This is a form of campaigning. A whistle-stop campaign is characterized by lots of brief visits to small towns and hamlets. Short speeches are made to several dozens of citizens, hands are shaken, babies kissed. Then, the whole entourage (literally!) packs it up and heads down to the next town.

The original whistle-stop campaign was undertaken as a rail journey. In an era before the Eisenhower Interstate System or ValuJet, rail transport was the best way to move from one town to another, in a given region. The candidate would pull into the local train station, step out to the fully-bunted end of the last rail car, and make his (or her) plea from the make-due platform. The train whistle is, of course, the origin of the term.

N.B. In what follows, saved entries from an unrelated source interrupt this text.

(* ===== verification/HandleViews.v ===== *)
(** * Views of another handle

    [io/PartHandle.cc]: the parts of a handle given by offsets and lengths, read
    one after the other.  [io/PeekHandle.cc]: a handle whose next bytes can be
    looked at before they are read.  Both hold a handle ([io/HandleHolder.cc]),
    which is any implementation of the interface of [Handles]. *)
From S2P Require Import Prelude Handles MultiHandle.

Record PartHandle (H : Type) : Type := mkPart {
  part_handle : H;
  pos_ : Z;               (** in the current part *)
  index_ : nat;           (** the current part *)
  offset_ : list Z;
  length_ : list Z }.
Arguments mkPart {H}.
Arguments part_handle {H}.
Arguments pos_ {H}.
Arguments index_ {H}.
Arguments offset_ {H}.
Arguments length_ {H}.

Module Part.
Section Part.
Context {H : Type} `{DataHandle H}.
Implicit Types s : PartHandle H.

Definition new (h : H) (offset length : list Z) : outcome (PartHandle H) :=
  ASSERT (bool_decide (List.length offset = List.length length)) ≫= fun _ => Ok (mkPart h 0 0 offset length).

(** A call on [handle()]. *)
Definition under {A} (m : M H A) : M (PartHandle H) A := fun s =>
  let '(r, h) := m (part_handle s) in (r, mkPart h (pos_ s) (index_ s) (offset_ s) (length_ s)).

Definition set_place (pos : Z) (index : nat) s : PartHandle H :=
  mkPart (part_handle s) pos index (offset_ s) (length_ s).

Definition rewind : M (PartHandle H) unit := modifyM (set_place 0 0).

Definition estimate : M (PartHandle H) Z := s ← getM; mret (foldl Z.add 0 (length_ s)).

Definition openForRead : M (PartHandle H) Z := _ ← under dh_openForRead; rewind ;; estimate.

Definition openForWrite (length : Z) : M (PartHandle H) unit := throwM NotImplemented.
Definition write (buffer : list byte) : M (PartHandle H) Z := mret (-1).

(** [v[i]] *)
Definition at_ (v : list Z) (i : nat) : outcome Z := match v !! i with Some x => Ok x | None => Undef end.
(* ===== verification/Buffered.v ===== *)
(** * Buffered, doubled and counted handles

    [io/BufferedHandle.cc]: reads and writes through a buffer of fixed size;
    [io/TeeHandle.cc]: one stream of writes to several handles;
    [io/StatsHandle.cc]: counts of the calls made to a handle.  Each works over any
    handle of the interface, and is again a handle of the interface. *)
From S2P Require Import Prelude Stream StreamItems MemoryStream Handles MultiHandle.

(** ** Buffered handle *)

Record BufferedHandle (H : Type) : Type := mkBuffered {
  b_handle : H;
  buffer_ : list byte;
  pos_ : Z;
  b_size : Z;
  used_ : Z;
  eof_ : bool;
  b_read : bool;
  b_position : Z;
  b_opened : bool }.
Arguments mkBuffered {H}.
Arguments b_handle {H}.
Arguments buffer_ {H}.
Arguments pos_ {H}.
Arguments b_size {H}.
Arguments used_ {H}.
Arguments eof_ {H}.
Arguments b_read {H}.
Arguments b_position {H}.
Arguments b_opened {H}.

Module Buffered.
Section Buffered.
Context {H : Type} `{DataHandle H} (junk : nat -> byte).
Implicit Types s : BufferedHandle H.

Definition new (h : H) (size : Z) (opened : bool) : BufferedHandle H :=
  mkBuffered h (allocate junk (Z.to_nat size)) 0 size 0 false false 0 opened.

Definition under {A} (m : M H A) : M (BufferedHandle H) A := fun s =>
  let '(r, h) := m (b_handle s) in
  (r, mkBuffered h (buffer_ s) (pos_ s) (b_size s) (used_ s) (eof_ s) (b_read s) (b_position s) (b_opened s)).

Definition set_window (pos used : Z) (eof : bool) s : BufferedHandle H :=
  mkBuffered (b_handle s) (buffer_ s) pos (b_size s) used eof (b_read s) (b_position s) (b_opened s).
Definition set_buffer (b : list byte) s : BufferedHandle H :=
  mkBuffered (b_handle s) b (pos_ s) (b_size s) (used_ s) (eof_ s) (b_read s) (b_position s) (b_opened s).
Definition set_read (r : bool) s : BufferedHandle H :=
  mkBuffered (b_handle s) (buffer_ s) (pos_ s) (b_size s) (used_ s) (eof_ s) r (b_position s) (b_opened s).
Definition set_position (p : Z) s : BufferedHandle H :=
  mkBuffered (b_handle s) (buffer_ s) (pos_ s) (b_size s) (used_ s) (eof_ s) (b_read s) p (b_opened s).

Definition openForRead : M (BufferedHandle H) Z :=
  modifyM (fun s => set_position 0 (set_window 0 0 false (set_read true s))) ;;
  s ← getM;
  if b_opened s then under dh_estimate else under dh_openForRead.

Definition openForWrite (length : Z) : M (BufferedHandle H) unit :=
  modifyM (fun s => set_position 0 (set_window 0 (used_ s) (eof_ s) (set_read false s))) ;;
  under (dh_openForWrite length).

Definition openForAppend (length : Z) : M (BufferedHandle H) unit := throwM NotImplemented.

Definition seek (off : Z) : M (BufferedHandle H) Z :=
  modifyM (set_window 0 0 false) ;;
  p ← under (dh_seek off);
  modifyM (set_position p) ;;
  mret p.

Definition position : M (BufferedHandle H) Z := s ← getM; mret (b_position s).

Definition skip (len : Z) : M (BufferedHandle H) unit :=
  s ← getM;
  assertM (b_read s) ;;
  let left := wrapU 64 (used_ s - pos_ s) in
  let n := wrapU 64 len in
  if n <? left then putM (set_position (b_position s + n) (set_window (pos_ s + n) (used_ s) (eof_ s) s))
  else p ← position; _ ← seek (p + len); mret tt.

(** The end of [read]: the bytes copied so far are counted and returned. *)
Definition finish (len : Z) (out : list byte) : M (BufferedHandle H) (Z * list byte) :=
  modifyM (fun s => if 0 <? len then set_position (b_position s + len) s else s) ;;
  mret (len, out).
Lemma flush_loop_ok fuel : forall nbits s out room,
  (nbits < fuel)%nat -> (nbits <= 64)%nat -> writable (handle_ s) true out room -> (nbits <= 8 * room)%nat ->
  exists h bs pad, flush_loop fuel nbits s = (Ok tt, set_handle h s) /\
    writable h true (out ++ bs) (room - length bs) /\
    bytes_bits bs = to_bits nbits (buffer_ s) ++ replicate pad false /\ (pad < 8)%nat /\ (length bs <= room)%nat.
Proof.
  induction fuel as [|fuel IH]; intros nbits s out room Hf H64 Hw Hr; [lia|]. cbn [flush_loop].
  destruct (decide (nbits = 0%nat)) as [->|Hn].
  { exists (handle_ s), [], 0%nat. simpl length. rewrite app_nil_r, Nat.sub_0_r. split_and!; [by destruct s|done..|lia|lia]. }
  rewrite M_bind_get. set (k := Nat.min nbits 8).
  rewrite shr_ok by lia. rewrite M_bind_lift.
  set (b := byte.of_Z _). destruct (snk_write _ _ _ [b] Hw ltac:(simpl; lia)) as (h1 & E1 & Hw1).
  rewrite (M_bind_Ok _ _ _ _ _ (on_ok _ _ _ _ E1)), (M_bind_Ok (assertM _) _ _ tt (set_handle h1 s)) by done.
  destruct (IH (nbits - k)%nat (set_handle h1 s) _ _ ltac:(lia) ltac:(lia) Hw1) as (h2 & bs & pad & E2 & Hw2 & Hb & Hp & Hl).
  { simpl. lia. }
  exists h2, (b :: bs), (if decide (nbits < 8)%nat then 8 - nbits else pad)%nat. rewrite E2.
  rewrite <- app_assoc in Hw2. simpl in Hl, Hw2. split_and!; [done| | | |simpl; lia].
  { by replace (room - length (b :: bs))%nat with (room - 1 - length bs)%nat by (simpl; lia). }
  2: { case_decide; lia. }
  change (b :: bs) with ([b] ++ bs). rewrite bytes_bits_app, Hb. unfold b. rewrite flush_byte_bits by lia.
  simpl buffer_. case_decide.
  - assert (pad = 0%nat) as ->.
    { apply (f_equal length) in Hb. rewrite length_bytes_bits, length_app, length_replicate, length_to_bits in Hb. lia. }
    replace k with nbits by lia. rewrite Nat.sub_diag. simpl. by rewrite Z.shiftr_0_r, !app_nil_r.
  - replace k with 8%nat by lia. simpl replicate. rewrite app_nil_r, app_assoc, <- to_bits_app. do 2 f_equal. lia.
Qed.

(** [l] has been written: whole bytes to the handle, the rest in the buffer. *)
Definition written s (l : list bool) (cap : nat) : Prop :=
  exists out, writable (handle_ s) (opened_ s) out (cap - length out) /\
    l = bytes_bits out ++ to_bits (used_ s) (buffer_ s) /\
    (used_ s <= 64)%nat /\ 0 <= buffer_ s < 2 ^ Z.of_nat (used_ s) /\ (length l <= 8 * cap)%nat /\
    bits_ s = wrapU 64 (zlen l) /\ opened_ s = write_ s /\ (opened_ s = false -> l = []).

Lemma written_new h padded cap : writable h false [] cap -> written (new h padded) [] cap.
Proof. intros Hw. exists []. simpl. rewrite Nat.sub_0_r. split_and!; try done; lia. Qed.

Lemma flush_ok s l cap :
  written s l cap -> opened_ s = true ->
  exists h out pad, flush s = (Ok tt, set_buffer 0 0 (bits_ s) (set_handle h s)) /\
    writable h true out (cap - length out) /\ (length out <= cap)%nat /\
    bytes_bits out = l ++ replicate pad false /\ (pad < 8)%nat.
Proof.
  intros (out & Hw & -> & Hu & Hb & Hl & _) Ho. rewrite Ho in Hw.
  rewrite length_app, length_bytes_bits, length_to_bits in Hl.
  destruct (flush_loop_ok (S (used_ s)) (used_ s) s out _ ltac:(lia) Hu Hw ltac:(lia))
    as (h & bs & pad & E & Hw' & Hbs & Hp & Hr).
  exists h, (out ++ bs), pad. unfold flush. rewrite M_bind_get.
  rewrite (M_bind_Ok _ _ _ _ _ E). rewrite length_app, bytes_bits_app, Hbs, app_assoc, Nat.sub_add_distr.
  split_and!; try done. lia.
Qed.

Lemma flush_full_ok s l cap :
  written s l cap -> opened_ s = true ->
  exists s', flush_full s = (Ok tt, s') /\ written s' l cap /\ opened_ s' = true /\ (used_ s' < 64)%nat.
Proof.
  intros Hw Ho. unfold flush_full. rewrite M_bind_get. case_decide as Hu.
  2: { exists s. split_and!; try done. destruct Hw as (? & ? & ? & Hu' & ?). unfold BITS in Hu. lia. }
  destruct (flush_ok s l cap Hw Ho) as (h & out & pad & E & Hw' & Hc & Hb & Hp).
  destruct Hw as (out0 & _ & Hl & _ & _ & Hlen & Hbits & Hopen & _).
  assert (pad = 0%nat) as ->.
  { apply (f_equal length) in Hb, Hl. rewrite length_app, length_replicate, length_bytes_bits in Hb.
    rewrite length_app, length_bytes_bits, length_to_bits, Hu in Hl. unfold BITS in Hl. lia. }
  rewrite (M_bind_Ok _ _ _ _ _ E). eexists. split; [done|]. split_and!; try done; [|simpl; lia].
  exists out. simpl. simpl in Hb. rewrite app_nil_r in Hb. rewrite Ho, app_nil_r, Hb.
  split_and!; try done; try lia; congruence.
Qed.

Lemma bits_write_loop_ok fuel : forall nbits code s l cap,
  (nbits < fuel)%nat -> (nbits <= 64)%nat -> written s l cap -> opened_ s = true -> (length l + nbits <= 8 * cap)%nat ->
  exists s', write_loop fuel code nbits s = (Ok tt, s') /\ written s' (l ++ to_bits nbits code) cap /\ opened_ s' = true.
Proof.
  induction fuel as [|fuel IH]; intros nbits code s l cap Hf H64 Hw Ho Hcap; [lia|]. cbn [write_loop].
  destruct (decide (nbits = 0%nat)) as [->|Hn]. { exists s. simpl. by rewrite app_nil_r. }
  destruct (flush_full_ok s l cap Hw Ho) as (s1 & E1 & Hw1 & Ho1 & Hu1).
  rewrite (M_bind_Ok _ _ _ _ _ E1), M_bind_get.
  unfold BITS. set (k := Nat.min (Nat.min nbits (64 - used_ s1)) 8).
  rewrite shl_ok, shr_ok by lia. rewrite !M_bind_lift, M_bind_put.
  destruct Hw1 as (out & Hw1 & Hl & Hu & Hb & Hlen & Hbits & Hopen & Hclosed).
  set (v := Z.shiftr code (Z.of_nat (nbits - k))). set (b' := Z.lor _ _).
  assert (Hsh : 0 <= buffer_ s1 * 2 ^ Z.of_nat k < 2 ^ Z.of_nat (used_ s1 + k)).
  { rewrite Nat2Z.inj_add, Z.pow_add_r by lia. nia. }
  pose proof (Z.pow_le_mono_r 2 (Z.of_nat (used_ s1 + k)) 64 ltac:(lia) ltac:(lia)) as H2.
  pose proof (Z.mod_pos_bound v (2 ^ Z.of_nat k) ltac:(lia)) as Hv.
  assert (Eb : b' = Z.lor (Z.shiftl (buffer_ s1) (Z.of_nat k)) (v mod 2 ^ Z.of_nat k)).
  { unfold b'. rewrite land_mask by lia. f_equal. apply Z.mod_small. rewrite Z.shiftl_mul_pow2; lia. }
  destruct (IH (nbits - k)%nat code (set_buffer b' (used_ s1 + k) (wrapU 64 (bits_ s1 + Z.of_nat k)) s1)
    (l ++ to_bits k v) cap) as (s2 & E2 & Hw2 & Ho2); try lia; try done.
  - exists out. simpl. rewrite Eb, to_bits_push, to_bits_mod, app_assoc, <- Hl by lia.
    split_and!; try done; try lia.
    + rewrite lor_shiftl by lia. lia.
    + rewrite lor_shiftl by lia. rewrite Nat2Z.inj_add, Z.pow_add_r by lia. nia.
    + rewrite length_app, length_to_bits. lia.
    + rewrite Hbits, zlen_app. unfold wrapU, zlen at 3. rewrite length_to_bits. by rewrite Z.add_mod_idemp_l.
    + congruence.
  - rewrite length_app, length_to_bits. lia.
  - exists s2. split_and!; try done. rewrite <- app_assoc in Hw2. unfold v in Hw2. rewrite <- to_bits_app in Hw2.
    by replace (k + (nbits - k))%nat with nbits in Hw2 by lia.
Qed.
Lemma content_id v h lo hi p lv F : content v h lo hi p lv F -> id_ p ∈ F.
Proof. destruct h; simpl; [intros (? & _ & _ & -> & _)|intros (? & ? & _ & _ & -> & _)]; set_solver. Qed.

Lemma same_shape_count p q : same_shape p q -> count_ q = count_ p /\ capacity q = capacity p.
Proof. intros (_ & Hb & _). unfold count_, capacity, node_. by rewrite Hb. Qed.

Lemma content_agree h : forall v v' lo hi p p' lv F,
  content v h lo hi p lv F -> agree v v' F -> same_shape p p' -> content v' h lo hi p' lv F.
Proof.
  induction h as [|h IH]; intros v v' lo hi p p' lv F; simpl.
  - intros (es & Hb & -> & -> & Hs) _ (Hi & Hb' & _). exists es. rewrite <- Hi, <- Hb'. done.
  - intros (es & F' & Hb & Hne & -> & Hid & Hc) Ha (Hi & Hb' & Hl). exists es, F'.
    rewrite <- Hi, <- Hb'. split_and!; [done..|].
    rewrite <- Hl by (unfold node_; by rewrite Hb).
    eapply chain_impl; [exact Hc|]. intros lo' hi' c lv' F'' Hsub (q & Hq & Hqi & Hcnt & Hcon).
    destruct (Ha c q) as (q' & Hq' & Hs); [|done|].
    { apply content_id in Hcon. set_solver. }
    exists q'. pose proof (same_shape_count _ _ Hs) as [Ec Ek]. rewrite Ec, Ek.
    split_and!; [done|destruct Hs; congruence|by destruct Hcnt..|].
    eapply IH; [exact Hcon| |exact Hs]. eapply agree_weaken; [|exact Ha]. set_solver.
Qed.

Lemma subtree_agree v v' h lo hi c lv F :
  agree v v' F -> subtree v h lo hi c lv F -> subtree v' h lo hi c lv F.
Proof.
  intros Ha (q & Hq & Hi & Hcnt & Hcon).
  destruct (Ha c q) as (q' & Hq' & Hs); [apply content_id in Hcon; set_solver|done|].
  exists q'. pose proof (same_shape_count _ _ Hs) as [Ec Ek]. rewrite Ec, Ek.
  split_and!; [done|destruct Hs; congruence|by destruct Hcnt..|by eapply content_agree].
Qed.

(** ** Choosing a child *)

Fixpoint pick (key : K) (c : nat) (es : list (K * nat)) : nat :=
  match es with
  | [] => c
  | (k, c') :: es' => if decide (klt key k) then c else pick key c' es'
  end.

Lemma pick_above key c es : Forall (fun e => klt key e.1) es -> pick key c es = c.
Proof. destruct es as [|[k c'] es]; [done|]. intros [Hk _]%Forall_cons. simpl in *. by rewrite decide_True. Qed.

Lemma pick_skip key c es1 es2 :
  Forall (fun e => ~ klt key e.1) es1 ->
  pick key c (es1 ++ es2) = pick key (from_option snd c (last es1)) es2.
Proof.
  revert c. induction es1 as [|[k c'] es1 IH]; intros c; [done|].
  intros [Hk Hes]%Forall_cons. simpl in *. rewrite decide_False by done. rewrite IH by done.
  rewrite last_cons. by destruct (last es1).
Qed.

Lemma klt_asym (x y : K) : klt x y -> ~ klt y x.
Proof. intros Hxy Hyx. by apply (klt_irrefl x); trans y. Qed.

(** The binary search of [next] picks the child between its separators. *)
Lemma next_pick key p es :
  body p = NodePage es -> es <> [] -> keysorted es -> next key p = Ok (pick key (left_ p) es).
Proof.
  intros Hb Hne Hs. unfold next. rewrite Hb. destruct es as [|[k0 c0] es0]; [done|]. clear Hne Hb.
  set (es := (k0, c0) :: es0) in *.
  destruct (lower_bound_cases key es Hs) as (l1 & l2 & Hes & Hlb & H1 & H2). rewrite Hlb.
  assert (H1' : Forall (fun e => ~ klt key e.1) l1).
  { eapply Forall_impl; [exact H1|]. intros e He. by apply klt_asym. }
  case_decide as Hk0.
  { f_equal. rewrite pick_above; [done|]. apply keysorted_cons in Hs as [_ Hf].
    constructor; [done|]. eapply Forall_impl; [exact Hf|]. intros e He. by trans k0. }
  rewrite Hes.
  destruct H2 as [(x & l3 & -> & H3)|H2].
  - rewrite (list_lookup_middle l1 l3 (key, x) (length l1)) by done.
    rewrite decide_False by apply klt_irrefl. rewrite list_lookup_middle by done.
    rewrite pick_skip by done. simpl. rewrite decide_False by apply klt_irrefl. by rewrite pick_above.
  - destruct l1 as [|e1 l1 _] using rev_ind.
    { exfalso. simpl in Hes. rewrite <- Hes in H2. by apply Forall_cons in H2 as [? _]. }
    assert (He : (match (((l1 ++ [e1]) ++ l2) !! length (l1 ++ [e1])) with
                  | None => length (l1 ++ [e1]) - 1
                  | Some (k, _) => if decide (klt key k) then length (l1 ++ [e1]) - 1
                                   else length (l1 ++ [e1]) end) = length l1).
    { rewrite lookup_app_r, Nat.sub_diag by lia. rewrite length_app. simpl.
      destruct l2 as [|[k x] l2]; simpl; [lia|]. apply Forall_cons in H2 as [Hk _].
      rewrite decide_True by done. lia. }
    rewrite He. destruct e1 as [k1 c1].
    rewrite <- app_assoc. cbn [app]. rewrite list_lookup_middle by done.
    change ((k1, c1) :: l2) with ([(k1, c1)] ++ l2). rewrite app_assoc, pick_skip by done. rewrite last_snoc. simpl.
    by rewrite pick_above.
Qed.

Lemma chain_bounds (P : tree_pred) lo hi c es lv F :
  chain P lo hi c es lv F -> keysorted es /\ Forall (fun e => lo_lt lo e.1 /\ lt_hi e.1 hi) es.
Proof.
  revert lo c lv F. induction es as [|[k c'] es IH]; simpl; intros lo c lv F Hc.
  { split; constructor. }
  destruct Hc as (lv1 & lv2 & F1 & F2 & HP & Hc & _ & _ & _ & Hlo & Hhi).
  apply IH in Hc as [Hs Hf]. split.
  - apply keysorted_cons. split; [done|]. eapply Forall_impl; [exact Hf|]. by intros e [? _].
  - constructor; [done|]. eapply Forall_impl; [exact Hf|]. simpl. intros e [Hl ?]. split; [|done].
    destruct lo; simpl in *; [by trans k|done].
Qed.

(** ** A chain with one child removed *)

(** Child [cH], between [loH] and [hiH], is missing; [lvL] and [lvR] are the
    leaves on its two sides and [F] the pages of its siblings. *)
Fixpoint hole (P : tree_pred) lo hi c (es : list (K * nat)) loH hiH cH (lvL lvR : leaves) F : Prop :=
  match es with
  | [] => cH = c /\ loH = lo /\ hiH = hi /\ lvL = [] /\ lvR = [] /\ F = ∅
  | (k, c') :: es' =>
      lo_lt lo k /\ lt_hi k hi /\
      ((cH = c /\ loH = lo /\ hiH = Some k /\ lvL = [] /\ chain P (Some k) hi c' es' lvR F) \/
       (exists lv1 F1 F2 lvL',
          P lo (Some k) c lv1 F1 /\ hole P (Some k) hi c' es' loH hiH cH lvL' lvR F2 /\
          lvL = lv1 ++ lvL' /\ F = F1 ∪ F2 /\ (F1 ## F2)))
  end.

Lemma hole_impl (P Q : tree_pred) lo hi c es loH hiH cH lvL lvR F :
  hole P lo hi c es loH hiH cH lvL lvR F ->
  (forall lo hi c lv F', F' ⊆ F -> P lo hi c lv F' -> Q lo hi c lv F') ->
  hole Q lo hi c es loH hiH cH lvL lvR F.
Proof.
  revert lo c lvL F. induction es as [|[k c'] es IH]; simpl; intros lo c lvL F Hh HPQ; [done|].
  destruct Hh as (Hlo & Hhi & [(-> & -> & -> & -> & Hc)|(lv1 & F1 & F2 & lvL' & HP & Hh & -> & -> & Hd)]);
    split_and!; try done.
  - left. split_and!; try done. by eapply chain_impl.
  - right. exists lv1, F1, F2, lvL'. split_and!; try done; [apply HPQ; [set_solver|done]|].
    apply IH; [done|]. intros. apply HPQ; [set_solver|done].
Qed.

Candidates still do this, but it usually involves a bus, anymore.

The whistle stop (or whistle-stop) is originally a railroad term for a listed station or stopping place where trains do not stop unless signaled to do so by passengers or stationmasters. The purpose of this is to save time on the route at stations which have low and/or infrequent traffic. There are two possible origins for the term - the first is that the train would usually signal its approach to the station by sounding the train whistle, so that passengers could move out into view on the platform. The other is that some references indicate that the station itself would sound a whistle or other signal in order to indicate that the train should stop.

The term later came to mean any quick intermediate stop during a journey.